━━━ Information given ━━━

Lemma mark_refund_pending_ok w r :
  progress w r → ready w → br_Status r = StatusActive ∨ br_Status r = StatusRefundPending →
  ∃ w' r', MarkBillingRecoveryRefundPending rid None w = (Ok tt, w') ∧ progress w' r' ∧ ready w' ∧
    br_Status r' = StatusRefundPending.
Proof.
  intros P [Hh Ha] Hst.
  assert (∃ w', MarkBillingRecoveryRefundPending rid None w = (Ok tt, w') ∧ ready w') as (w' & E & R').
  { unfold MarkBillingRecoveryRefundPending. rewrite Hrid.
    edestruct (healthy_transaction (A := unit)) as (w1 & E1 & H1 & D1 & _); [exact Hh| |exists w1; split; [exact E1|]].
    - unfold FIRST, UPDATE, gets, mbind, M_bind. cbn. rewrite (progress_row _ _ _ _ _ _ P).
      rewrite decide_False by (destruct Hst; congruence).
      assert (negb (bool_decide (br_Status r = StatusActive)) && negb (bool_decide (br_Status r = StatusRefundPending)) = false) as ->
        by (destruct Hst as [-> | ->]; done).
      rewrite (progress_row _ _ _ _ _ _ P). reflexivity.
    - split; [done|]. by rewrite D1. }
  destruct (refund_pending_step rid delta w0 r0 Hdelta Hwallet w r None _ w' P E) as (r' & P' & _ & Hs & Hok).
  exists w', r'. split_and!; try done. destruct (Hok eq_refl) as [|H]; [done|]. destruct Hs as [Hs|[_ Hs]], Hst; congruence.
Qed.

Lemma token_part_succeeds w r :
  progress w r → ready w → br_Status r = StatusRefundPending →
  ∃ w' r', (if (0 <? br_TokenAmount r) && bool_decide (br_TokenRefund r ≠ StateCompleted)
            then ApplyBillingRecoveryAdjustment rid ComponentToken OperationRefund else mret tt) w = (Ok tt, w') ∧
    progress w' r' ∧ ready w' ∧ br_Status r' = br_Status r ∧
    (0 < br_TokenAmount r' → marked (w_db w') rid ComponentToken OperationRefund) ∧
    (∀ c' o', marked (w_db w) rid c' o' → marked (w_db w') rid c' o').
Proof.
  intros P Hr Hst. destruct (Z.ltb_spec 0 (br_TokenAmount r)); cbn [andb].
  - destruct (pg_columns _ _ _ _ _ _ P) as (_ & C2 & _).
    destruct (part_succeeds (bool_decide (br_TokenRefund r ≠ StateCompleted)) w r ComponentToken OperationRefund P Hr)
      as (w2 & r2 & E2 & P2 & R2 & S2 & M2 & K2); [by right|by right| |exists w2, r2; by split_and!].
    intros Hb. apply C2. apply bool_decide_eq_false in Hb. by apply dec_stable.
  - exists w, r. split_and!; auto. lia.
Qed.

━━━
━━━ Information given ━━━

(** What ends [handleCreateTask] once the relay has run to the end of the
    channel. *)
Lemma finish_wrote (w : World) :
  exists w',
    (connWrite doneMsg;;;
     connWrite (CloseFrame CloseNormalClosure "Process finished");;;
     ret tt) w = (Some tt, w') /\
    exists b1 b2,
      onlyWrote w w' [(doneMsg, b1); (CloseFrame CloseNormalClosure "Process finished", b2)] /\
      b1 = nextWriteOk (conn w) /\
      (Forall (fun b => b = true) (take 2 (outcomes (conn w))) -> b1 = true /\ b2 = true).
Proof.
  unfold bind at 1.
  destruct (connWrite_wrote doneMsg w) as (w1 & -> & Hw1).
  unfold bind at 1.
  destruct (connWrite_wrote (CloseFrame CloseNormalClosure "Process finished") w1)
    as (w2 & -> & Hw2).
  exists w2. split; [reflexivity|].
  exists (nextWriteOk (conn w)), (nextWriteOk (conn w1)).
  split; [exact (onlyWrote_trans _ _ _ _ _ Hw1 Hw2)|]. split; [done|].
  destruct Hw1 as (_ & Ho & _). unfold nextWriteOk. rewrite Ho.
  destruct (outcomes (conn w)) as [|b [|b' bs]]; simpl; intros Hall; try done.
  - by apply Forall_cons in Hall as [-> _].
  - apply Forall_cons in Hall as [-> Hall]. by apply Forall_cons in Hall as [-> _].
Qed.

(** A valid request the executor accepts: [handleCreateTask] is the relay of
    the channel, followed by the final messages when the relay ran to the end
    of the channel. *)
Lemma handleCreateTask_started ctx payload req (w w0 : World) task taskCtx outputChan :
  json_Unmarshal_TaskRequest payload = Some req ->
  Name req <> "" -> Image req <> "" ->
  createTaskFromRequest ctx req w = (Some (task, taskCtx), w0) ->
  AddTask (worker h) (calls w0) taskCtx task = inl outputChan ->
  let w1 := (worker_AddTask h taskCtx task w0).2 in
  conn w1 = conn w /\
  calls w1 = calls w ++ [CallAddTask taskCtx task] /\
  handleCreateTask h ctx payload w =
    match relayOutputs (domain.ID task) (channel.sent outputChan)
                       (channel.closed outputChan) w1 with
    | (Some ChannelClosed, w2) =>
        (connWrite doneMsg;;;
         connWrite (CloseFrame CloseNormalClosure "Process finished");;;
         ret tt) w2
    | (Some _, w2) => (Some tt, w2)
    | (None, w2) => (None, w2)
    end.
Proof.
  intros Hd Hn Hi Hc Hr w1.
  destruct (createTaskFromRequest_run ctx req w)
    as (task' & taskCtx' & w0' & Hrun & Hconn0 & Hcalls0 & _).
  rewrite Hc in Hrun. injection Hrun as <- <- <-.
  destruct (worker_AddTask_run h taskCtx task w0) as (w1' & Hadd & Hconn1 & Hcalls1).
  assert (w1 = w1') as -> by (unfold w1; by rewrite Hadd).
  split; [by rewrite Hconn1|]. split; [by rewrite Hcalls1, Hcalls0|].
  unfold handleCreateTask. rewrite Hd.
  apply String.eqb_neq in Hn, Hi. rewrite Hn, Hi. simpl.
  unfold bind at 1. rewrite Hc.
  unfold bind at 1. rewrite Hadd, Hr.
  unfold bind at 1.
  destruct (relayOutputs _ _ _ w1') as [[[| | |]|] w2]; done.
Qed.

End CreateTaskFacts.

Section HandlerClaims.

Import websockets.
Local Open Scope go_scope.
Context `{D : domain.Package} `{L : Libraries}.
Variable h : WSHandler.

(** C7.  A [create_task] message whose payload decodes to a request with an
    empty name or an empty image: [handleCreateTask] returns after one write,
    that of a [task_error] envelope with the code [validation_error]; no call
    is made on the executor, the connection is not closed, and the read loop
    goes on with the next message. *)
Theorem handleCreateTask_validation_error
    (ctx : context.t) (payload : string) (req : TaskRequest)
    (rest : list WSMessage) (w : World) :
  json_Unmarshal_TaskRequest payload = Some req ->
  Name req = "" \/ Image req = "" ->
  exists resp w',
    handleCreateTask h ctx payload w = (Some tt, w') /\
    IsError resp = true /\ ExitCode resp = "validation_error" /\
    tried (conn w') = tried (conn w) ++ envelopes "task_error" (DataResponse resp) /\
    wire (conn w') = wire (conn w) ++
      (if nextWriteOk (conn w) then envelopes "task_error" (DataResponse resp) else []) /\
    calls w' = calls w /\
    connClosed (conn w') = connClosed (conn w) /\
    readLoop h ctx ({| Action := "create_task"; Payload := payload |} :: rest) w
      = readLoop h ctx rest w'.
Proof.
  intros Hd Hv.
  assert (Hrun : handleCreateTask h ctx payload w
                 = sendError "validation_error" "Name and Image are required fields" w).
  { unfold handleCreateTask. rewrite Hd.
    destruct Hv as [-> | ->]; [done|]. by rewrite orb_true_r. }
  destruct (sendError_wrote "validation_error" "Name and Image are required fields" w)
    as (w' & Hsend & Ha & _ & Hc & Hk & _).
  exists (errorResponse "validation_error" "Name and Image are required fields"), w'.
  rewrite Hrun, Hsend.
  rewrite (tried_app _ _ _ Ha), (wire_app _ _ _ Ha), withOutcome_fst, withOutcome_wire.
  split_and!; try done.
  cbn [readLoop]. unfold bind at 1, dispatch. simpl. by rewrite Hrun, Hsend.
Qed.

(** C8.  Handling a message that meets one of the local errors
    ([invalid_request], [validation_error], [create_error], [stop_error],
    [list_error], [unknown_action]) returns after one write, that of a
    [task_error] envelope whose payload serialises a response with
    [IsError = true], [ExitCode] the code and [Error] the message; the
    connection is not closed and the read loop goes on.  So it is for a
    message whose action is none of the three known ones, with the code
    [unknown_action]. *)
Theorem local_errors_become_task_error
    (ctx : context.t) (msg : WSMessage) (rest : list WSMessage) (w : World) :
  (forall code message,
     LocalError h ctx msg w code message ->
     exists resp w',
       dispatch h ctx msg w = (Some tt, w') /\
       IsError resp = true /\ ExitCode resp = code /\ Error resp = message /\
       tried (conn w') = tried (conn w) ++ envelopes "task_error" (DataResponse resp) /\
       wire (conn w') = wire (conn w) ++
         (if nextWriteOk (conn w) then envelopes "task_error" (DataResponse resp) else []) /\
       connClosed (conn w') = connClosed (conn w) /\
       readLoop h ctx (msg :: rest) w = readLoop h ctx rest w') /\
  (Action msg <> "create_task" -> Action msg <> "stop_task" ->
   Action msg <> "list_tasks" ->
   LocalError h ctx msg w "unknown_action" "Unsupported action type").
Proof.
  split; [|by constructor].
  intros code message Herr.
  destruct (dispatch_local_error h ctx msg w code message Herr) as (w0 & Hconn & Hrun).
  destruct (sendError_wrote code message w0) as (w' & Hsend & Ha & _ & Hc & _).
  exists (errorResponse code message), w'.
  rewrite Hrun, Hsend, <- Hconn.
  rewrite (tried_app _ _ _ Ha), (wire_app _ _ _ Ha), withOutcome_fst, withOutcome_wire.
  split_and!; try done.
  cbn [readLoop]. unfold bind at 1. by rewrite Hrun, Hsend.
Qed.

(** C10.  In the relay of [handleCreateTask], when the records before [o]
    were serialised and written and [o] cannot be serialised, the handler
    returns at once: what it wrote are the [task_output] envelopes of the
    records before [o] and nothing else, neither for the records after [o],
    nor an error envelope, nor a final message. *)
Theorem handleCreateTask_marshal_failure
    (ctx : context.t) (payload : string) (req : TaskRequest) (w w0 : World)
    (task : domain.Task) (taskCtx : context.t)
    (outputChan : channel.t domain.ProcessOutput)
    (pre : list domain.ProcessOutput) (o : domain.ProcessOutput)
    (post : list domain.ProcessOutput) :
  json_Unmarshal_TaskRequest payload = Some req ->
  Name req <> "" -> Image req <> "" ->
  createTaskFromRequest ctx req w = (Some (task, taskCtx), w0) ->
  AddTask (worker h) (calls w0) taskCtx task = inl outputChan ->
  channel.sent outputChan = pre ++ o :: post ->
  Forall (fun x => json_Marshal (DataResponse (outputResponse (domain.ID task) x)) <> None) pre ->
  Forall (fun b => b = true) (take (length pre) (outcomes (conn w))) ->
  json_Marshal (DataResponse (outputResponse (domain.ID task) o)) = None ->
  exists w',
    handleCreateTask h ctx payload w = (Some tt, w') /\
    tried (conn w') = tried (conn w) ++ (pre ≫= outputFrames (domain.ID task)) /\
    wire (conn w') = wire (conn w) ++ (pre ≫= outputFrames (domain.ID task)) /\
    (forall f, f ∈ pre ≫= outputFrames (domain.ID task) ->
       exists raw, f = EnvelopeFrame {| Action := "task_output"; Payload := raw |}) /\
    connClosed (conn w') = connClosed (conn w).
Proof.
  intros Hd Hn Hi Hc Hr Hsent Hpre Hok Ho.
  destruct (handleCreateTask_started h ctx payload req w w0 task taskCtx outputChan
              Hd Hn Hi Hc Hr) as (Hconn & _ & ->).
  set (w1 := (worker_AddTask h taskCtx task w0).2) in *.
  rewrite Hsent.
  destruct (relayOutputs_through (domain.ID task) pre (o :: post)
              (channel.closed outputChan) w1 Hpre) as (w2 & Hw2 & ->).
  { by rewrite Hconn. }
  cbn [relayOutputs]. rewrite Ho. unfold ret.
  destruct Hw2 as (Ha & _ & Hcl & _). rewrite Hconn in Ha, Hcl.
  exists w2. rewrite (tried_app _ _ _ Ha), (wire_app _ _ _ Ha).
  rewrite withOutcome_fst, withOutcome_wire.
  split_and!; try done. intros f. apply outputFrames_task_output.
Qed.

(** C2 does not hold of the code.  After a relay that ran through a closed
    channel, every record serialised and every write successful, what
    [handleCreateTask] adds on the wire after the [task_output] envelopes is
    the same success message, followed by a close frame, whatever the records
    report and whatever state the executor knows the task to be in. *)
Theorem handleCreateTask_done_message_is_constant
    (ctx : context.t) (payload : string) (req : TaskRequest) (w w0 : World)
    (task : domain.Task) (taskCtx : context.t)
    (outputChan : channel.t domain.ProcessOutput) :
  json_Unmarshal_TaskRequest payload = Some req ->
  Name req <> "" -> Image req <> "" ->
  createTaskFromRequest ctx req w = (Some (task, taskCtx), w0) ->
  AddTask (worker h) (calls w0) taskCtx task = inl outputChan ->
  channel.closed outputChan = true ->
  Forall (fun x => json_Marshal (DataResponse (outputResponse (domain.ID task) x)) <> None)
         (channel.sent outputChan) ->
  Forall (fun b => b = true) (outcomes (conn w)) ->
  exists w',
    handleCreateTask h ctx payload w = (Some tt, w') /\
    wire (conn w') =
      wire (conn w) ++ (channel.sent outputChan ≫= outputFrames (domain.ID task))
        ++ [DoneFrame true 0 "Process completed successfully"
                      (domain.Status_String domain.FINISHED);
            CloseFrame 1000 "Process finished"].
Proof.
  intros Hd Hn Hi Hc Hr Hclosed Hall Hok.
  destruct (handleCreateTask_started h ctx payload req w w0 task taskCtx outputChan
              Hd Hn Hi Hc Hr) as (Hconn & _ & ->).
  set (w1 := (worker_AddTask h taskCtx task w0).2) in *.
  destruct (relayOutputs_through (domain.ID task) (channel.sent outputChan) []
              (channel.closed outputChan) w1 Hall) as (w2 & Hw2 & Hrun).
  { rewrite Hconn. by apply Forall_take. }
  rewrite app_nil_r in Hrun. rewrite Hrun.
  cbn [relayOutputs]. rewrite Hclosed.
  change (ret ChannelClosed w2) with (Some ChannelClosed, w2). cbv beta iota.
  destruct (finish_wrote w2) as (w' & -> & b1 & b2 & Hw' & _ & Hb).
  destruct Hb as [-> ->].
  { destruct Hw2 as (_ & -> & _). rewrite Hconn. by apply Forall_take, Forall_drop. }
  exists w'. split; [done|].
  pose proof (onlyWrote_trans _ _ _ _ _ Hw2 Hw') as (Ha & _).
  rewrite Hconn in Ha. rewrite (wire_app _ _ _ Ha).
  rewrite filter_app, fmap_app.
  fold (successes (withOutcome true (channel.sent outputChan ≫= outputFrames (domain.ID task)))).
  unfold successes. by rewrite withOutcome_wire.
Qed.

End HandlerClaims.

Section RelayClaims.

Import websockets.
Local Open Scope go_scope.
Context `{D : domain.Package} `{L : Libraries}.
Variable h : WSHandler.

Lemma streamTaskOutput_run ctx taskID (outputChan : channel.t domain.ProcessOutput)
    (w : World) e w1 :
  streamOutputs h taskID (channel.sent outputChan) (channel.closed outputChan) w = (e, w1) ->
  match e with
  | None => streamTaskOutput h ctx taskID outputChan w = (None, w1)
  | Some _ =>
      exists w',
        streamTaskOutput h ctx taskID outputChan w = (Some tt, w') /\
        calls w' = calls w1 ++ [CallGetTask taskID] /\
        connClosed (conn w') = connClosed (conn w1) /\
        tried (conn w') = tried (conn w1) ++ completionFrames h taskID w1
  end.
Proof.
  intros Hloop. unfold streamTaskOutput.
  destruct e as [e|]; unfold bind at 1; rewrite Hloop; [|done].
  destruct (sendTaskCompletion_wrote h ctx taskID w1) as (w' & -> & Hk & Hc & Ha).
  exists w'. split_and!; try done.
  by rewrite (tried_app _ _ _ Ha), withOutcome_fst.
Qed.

━━━

• [Problem details]:
Working from the records above, write out verbatim only the lines from the line containing "Lemma mark_refund_pending_ok w" through the line containing "assert (∃ w', MarkBillingRecoveryRefundPending".

• [Answer section]:
Lemma mark_refund_pending_ok w r :
  progress w r → ready w → br_Status r = StatusActive ∨ br_Status r = StatusRefundPending →
  ∃ w' r', MarkBillingRecoveryRefundPending rid None w = (Ok tt, w') ∧ progress w' r' ∧ ready w' ∧
    br_Status r' = StatusRefundPending.
Proof.
  intros P [Hh Ha] Hst.
  assert (∃ w', MarkBillingRecoveryRefundPending rid None w = (Ok tt, w') ∧ ready w') as (w' & E & R').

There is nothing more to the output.